━━ Data to examine

(* ===== verification/Url.v ===== *)
(** * net/url

    [url.Parse] and [URL.String], which the controllers call on the address of an external
    object store and on the address of the application.  Text is a list of bytes. *)

From S2P Require Export GoStd.
From Stdlib Require Import Ascii.
Open Scope Z_scope.

Record URL := {
  url_Scheme : string; url_Opaque : string; url_User : option (string * option string);
  url_Host : string; url_Path : string; url_RawPath : string; url_OmitHost : bool;
  url_ForceQuery : bool; url_RawQuery : string; url_Fragment : string; url_RawFragment : string }.

(** [url.URL{Scheme: scheme, Host: host, Path: path}] *)
Definition URL_of (scheme host path : string) : URL := {|
  url_Scheme := scheme; url_Opaque := ""; url_User := None; url_Host := host; url_Path := path;
  url_RawPath := ""; url_OmitHost := false; url_ForceQuery := false; url_RawQuery := "";
  url_Fragment := ""; url_RawFragment := "" |}.
Definition zero_URL : URL := URL_of "" "" "".

Module url.

(** ** Bytes *)
Definition between (lo hi : Z) (c : ascii) : bool := (lo <=? byte_val c) && (byte_val c <=? hi).
Definition is_letter (c : ascii) : bool := between 65 90 c || between 97 122 c.
Definition alnum (c : ascii) : bool := is_letter c || is_digit c.
Definition one_of (set : string) (c : ascii) : bool := bool_decide (c ∈ bytes set).

(** [strings.Cut] at a byte: before, after, found. *)
Fixpoint cut (sep : ascii) (cs : list ascii) : list ascii * list ascii * bool :=
  match cs with
  | [] => ([], [], false)
  | c :: cs' => if Ascii.eqb c sep then ([], cs', true)
                else let '(b, a, f) := cut sep cs' in (c :: b, a, f)
  end.
(** The same at the last occurrence. *)
Definition cut_last (sep : ascii) (cs : list ascii) : list ascii * list ascii * bool :=
  let '(a, b, f) := cut sep (reverse cs) in
  if f then (reverse b, reverse a, true) else (cs, [], false).
(** [strings.Index] of a text, as the two parts around its start. *)
Fixpoint find_text (t cs : list ascii) : option (list ascii * list ascii) :=
  if bool_decide (take (length t) cs = t) then Some ([], cs)
  else match cs with
       | [] => None
       | c :: cs' => option_map (λ p, (c :: p.1, p.2)) (find_text t cs')
       end.
Definition starts (t : string) (cs : list ascii) : bool :=
  bool_decide (take (String.length t) cs = bytes t).

(** ** Percent-encoding *)
Inductive encoding := encodePath | encodeHost | encodeZone | encodeUserPassword | encodeFragment.
#[global] Instance encoding_eq_dec : EqDecision encoding.
Proof. solve_decision. Defined.

Definition shouldEscape (mode : encoding) (c : ascii) : bool :=
  let host := bool_decide (mode = encodeHost) || bool_decide (mode = encodeZone) in
  if alnum c then false
  else if host && (one_of "!$&'()*+,;=:[]<>" c || (byte_val c =? 34)) then false
  else if one_of "-_.~" c then false
  else if one_of "$&+,/:;=?@" c then
    match mode with
    | encodePath => Ascii.eqb c "?"
    | encodeUserPassword => one_of "@/?:" c
    | encodeFragment => false
    | encodeHost | encodeZone => true
    end
  else if bool_decide (mode = encodeFragment) && one_of "!()*" c then false
  else true.

Definition hex_val (c : ascii) : option Z :=
  if is_digit c then Some (digit_val c)
  else if between 97 102 c then Some (byte_val c - 87)
  else if between 65 70 c then Some (byte_val c - 55)
  else None.
Definition upper_hex (d : Z) : ascii := byte_of (if d <? 10 then 48 + d else 55 + d).
Definition escape (mode : encoding) (cs : list ascii) : list ascii :=
  concat (map (λ c, if shouldEscape mode c
                    then ["%"%char; upper_hex (byte_val c / 16); upper_hex (byte_val c mod 16)]
                    else [c]) cs).

Definition EscapeError (cs : list ascii) : error := Errorf "invalid URL escape %q" [of_bytes (take 3 cs)].
Definition InvalidHostError (c : ascii) : error := Errorf "invalid character %q in host name" [of_bytes [c]].
Fixpoint unescape (mode : encoding) (cs : list ascii) : res (list ascii) :=
  let host := bool_decide (mode = encodeHost) || bool_decide (mode = encodeZone) in
  match cs with
  | [] => Ok []
  | c :: cs' =>
      if Ascii.eqb c "%" then
        match cs' with
        | h :: l :: cs'' =>
            match hex_val h, hex_val l with
            | Some x, Some y =>
                let v := 16 * x + y in
                if bool_decide (mode = encodeHost) && (x <? 8) && negb (v =? 37) then Err (EscapeError cs)
                else if bool_decide (mode = encodeZone) && negb (v =? 37) && negb (v =? 32) &&
                        shouldEscape encodeHost (byte_of v) then Err (EscapeError cs)
                else ok? r := unescape mode cs'' in Ok (byte_of v :: r)
            | _, _ => Err (EscapeError cs)
            end
        | _ => Err (EscapeError cs)
        end
      else if host && (byte_val c <? 128) && shouldEscape mode c then Err (InvalidHostError c)
      else ok? r := unescape mode cs' in Ok (c :: r)
  end.

(** ** Parsing *)
Definition parse_error (raw : list ascii) (what : string) : error := Errorf what [of_bytes raw].

(** The scheme and what follows it. *)
Fixpoint scheme_loop (acc cs raw : list ascii) : res (list ascii * list ascii) :=
  match cs with
  | [] => Ok ([], raw)
  | c :: cs' =>
      if is_letter c then scheme_loop (acc ++ [c]) cs' raw
      else if is_digit c || one_of "+-." c then
        match acc with [] => Ok ([], raw) | _ => scheme_loop (acc ++ [c]) cs' raw end
      else if Ascii.eqb c ":" then
        match acc with [] => Err (parse_error raw "missing protocol scheme") | _ => Ok (acc, cs') end
      else Ok ([], raw)
  end.
Definition getScheme (raw : list ascii) : res (list ascii * list ascii) := scheme_loop [] raw raw.

Definition validOptionalPort (port : list ascii) : bool :=
  match port with [] => true | c :: ds => Ascii.eqb c ":" && forallb is_digit ds end.
Definition validUserinfo (cs : list ascii) : bool := forallb (λ c, alnum c || one_of "-._:~!$&'()*+,;=%@" c) cs.

Definition parseHost (host : list ascii) : res (list ascii) :=
  if starts "[" host then
    let '(inside, colonPort, found) := cut_last "]" host in
    if negb found then Err (parse_error host "missing ']' in host")
    else if negb (validOptionalPort colonPort) then Err (parse_error host "invalid port %q after host")
    else match find_text (bytes "%25") inside with
         | Some (before, zone) =>
             ok? host1 := unescape encodeHost before in
             ok? host2 := unescape encodeZone zone in
             ok? host3 := unescape encodeHost ("]"%char :: colonPort) in
             Ok (host1 ++ host2 ++ host3)
         | None => unescape encodeHost host
         end
  else
    let '(_, port, found) := cut_last ":" host in
    if found && negb (validOptionalPort (":"%char :: port))
    then Err (parse_error host "invalid port %q after host")
    else unescape encodeHost host.

Definition parseAuthority (authority : list ascii) : res (option (string * option string) * list ascii) :=
  let '(userinfo, after, found) := cut_last "@" authority in
  if negb found then ok? host := parseHost authority in Ok (None, host)
  else
    ok? host := parseHost after in
    if negb (validUserinfo userinfo) then Err (parse_error userinfo "net/url: invalid userinfo")
    else
      let '(username, password, has) := cut ":" userinfo in
      ok? u := unescape encodeUserPassword username in
      if negb has then Ok (Some (of_bytes u, None), host)
      else ok? p := unescape encodeUserPassword password in Ok (Some (of_bytes u, Some (of_bytes p)), host).

Definition setPath (u : URL) (p : list ascii) : res URL :=
  ok? path := unescape encodePath p in
  Ok (u <| url_Path := of_bytes path |>
        <| url_RawPath := if bool_decide (p = escape encodePath path) then "" else of_bytes p |>).
Definition setFragment (u : URL) (f : list ascii) : res URL :=
  ok? frag := unescape encodeFragment f in
  Ok (u <| url_Fragment := of_bytes frag |>
        <| url_RawFragment := if bool_decide (f = escape encodeFragment frag) then "" else of_bytes f |>).

(** The query is cut off at the first question mark; a lone one at the end is noted. *)
Definition split_query (rest : list ascii) : list ascii * string * bool :=
  let '(before, after, found) := cut "?" rest in
  match found, after with
  | true, [] => (before, "", true)
  | _, _ => (before, of_bytes after, false)
  end.

Definition parse (raw : list ascii) : res URL :=
  if existsb (λ c, (byte_val c <? 32) || (byte_val c =? 127)) raw
  then Err (parse_error raw "net/url: invalid control character in URL")
  else if bool_decide (raw = ["*"%char]) then Ok (zero_URL <| url_Path := "*" |>)
  else
    ok? sr := getScheme raw in
    let '(scheme, rest) := sr in
    let '(rest, query, force) := split_query rest in
    let u := zero_URL <| url_Scheme := of_bytes (map strings.lower_byte scheme) |>
                      <| url_RawQuery := query |> <| url_ForceQuery := force |> in
    let has_scheme := match scheme with [] => false | _ => true end in
    if negb (starts "/" rest) && has_scheme then Ok (u <| url_Opaque := of_bytes rest |>)
    else if negb (starts "/" rest) && (let '(segment, _, _) := cut "/" rest in existsb (Ascii.eqb ":") segment)
    then Err (parse_error raw "first path segment in URL cannot contain colon")
    else if (has_scheme || negb (starts "///" rest)) && starts "//" rest then
      let '(authority, after, found) := cut "/" (drop 2 rest) in
      ok? uh := parseAuthority authority in
      setPath (u <| url_User := uh.1 |> <| url_Host := of_bytes uh.2 |>)
        (if found : bool then "/"%char :: after else [])
    else setPath (u <| url_OmitHost := has_scheme && starts "/" rest |>) rest.

Definition Parse (rawURL : string) : res URL :=
  let '(u, frag, _) := cut "#" (bytes rawURL) in
  ok? url := parse u in
  match frag with [] => Ok url | _ => setFragment url frag end.

(** ** Printing *)
Definition validEncoded (mode : encoding) (cs : list ascii) : bool :=
  forallb (λ c, one_of "!$&'()*+,;=:@[]%" c || negb (shouldEscape mode c)) cs.
Definition escaped_or (mode : encoding) (raw decoded : string) : list ascii :=
  if bool_decide (raw ≠ "") && validEncoded mode (bytes raw) &&
     bool_decide (unescape mode (bytes raw) = Ok (bytes decoded))
  then bytes raw else escape mode (bytes decoded).
Definition EscapedPath (u : URL) : list ascii :=
  if bool_decide (url_Path u = "*") then bytes "*" else escaped_or encodePath (url_RawPath u) (url_Path u).
Definition EscapedFragment (u : URL) : list ascii := escaped_or encodeFragment (url_RawFragment u) (url_Fragment u).
Definition Userinfo_String (ui : string * option string) : list ascii :=
  escape encodeUserPassword (bytes ui.1) ++
  match ui.2 with Some p => ":"%char :: escape encodeUserPassword (bytes p) | None => [] end.

Definition String_bytes (u : URL) : list ascii :=
  let user := bool_decide (url_User u ≠ None) in
  let host := bool_decide (url_Host u ≠ "") in
  let scheme := if bool_decide (url_Scheme u ≠ "") then bytes (url_Scheme u) ++ [":"%char] else [] in
  let body :=
    if bool_decide (url_Opaque u ≠ "") then bytes (url_Opaque u)
    else
      let authority :=
        if (bool_decide (url_Scheme u ≠ "") || host || user) &&
           negb (url_OmitHost u && negb host && negb user) then
          (if host || bool_decide (url_Path u ≠ "") || user then bytes "//" else []) ++
          match url_User u with Some ui => Userinfo_String ui ++ ["@"%char] | None => [] end ++
          escape encodeHost (bytes (url_Host u))
        else [] in
      let path := EscapedPath u in
      let slash := if negb (bool_decide (path = [])) && negb (starts "/" path) && host then ["/"%char] else [] in
      let dot :=
        if bool_decide (scheme ++ authority ++ slash = []) &&
           (let '(segment, _, _) := cut "/" path in existsb (Ascii.eqb ":") segment)
        then bytes "./" else [] in
      authority ++ slash ++ dot ++ path in
  scheme ++ body ++
  (if url_ForceQuery u || bool_decide (url_RawQuery u ≠ "") then "?"%char :: bytes (url_RawQuery u) else []) ++
  (if bool_decide (url_Fragment u ≠ "") then "#"%char :: EscapedFragment u else []).
Definition String (u : URL) : string := of_bytes (String_bytes u).

Example parsed :
  map (λ s, match Parse s with Ok u => Some (url_Scheme u, url_Host u, url_Path u, String u) | Err _ => None end)
    ["https://s3.example.com:9000/a%20b?x=1#f"; "HTTP://[fe80::1%25en0]:8080"; "https://h:port/"; "a b"; "1:2"; "mailto:x"] =
  [Some ("https", "s3.example.com:9000", "/a b", "https://s3.example.com:9000/a%20b?x=1#f");
   Some ("http", "[fe80::1%en0]:8080", "", "http://[fe80::1%25en0]:8080"); None;
   Some ("", "", "a b", "a%20b"); None; Some ("mailto", "", "", "mailto:x")].
Proof. vm_compute. reflexivity. Qed.
End url.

━━━━

- [Problem description]:
Using the records above, copy word for word the line with "else if host && (one_of", the line with "else [c]) cs).", and every line between them.

- [Worked solution]:
  else if host && (one_of "!$&'()*+,;=:[]<>" c || (byte_val c =? 34)) then false
  else if one_of "-_.~" c then false
  else if one_of "$&+,/:;=?@" c then
    match mode with
    | encodePath => Ascii.eqb c "?"
    | encodeUserPassword => one_of "@/?:" c
    | encodeFragment => false
    | encodeHost | encodeZone => true
    end
  else if bool_decide (mode = encodeFragment) && one_of "!()*" c then false
  else true.

Definition hex_val (c : ascii) : option Z :=
  if is_digit c then Some (digit_val c)
  else if between 97 102 c then Some (byte_val c - 87)
  else if between 65 70 c then Some (byte_val c - 55)
  else None.
Definition upper_hex (d : Z) : ascii := byte_of (if d <? 10 then 48 + d else 55 + d).
Definition escape (mode : encoding) (cs : list ascii) : list ascii :=
  concat (map (λ c, if shouldEscape mode c
                    then ["%"%char; upper_hex (byte_val c / 16); upper_hex (byte_val c mod 16)]
                    else [c]) cs).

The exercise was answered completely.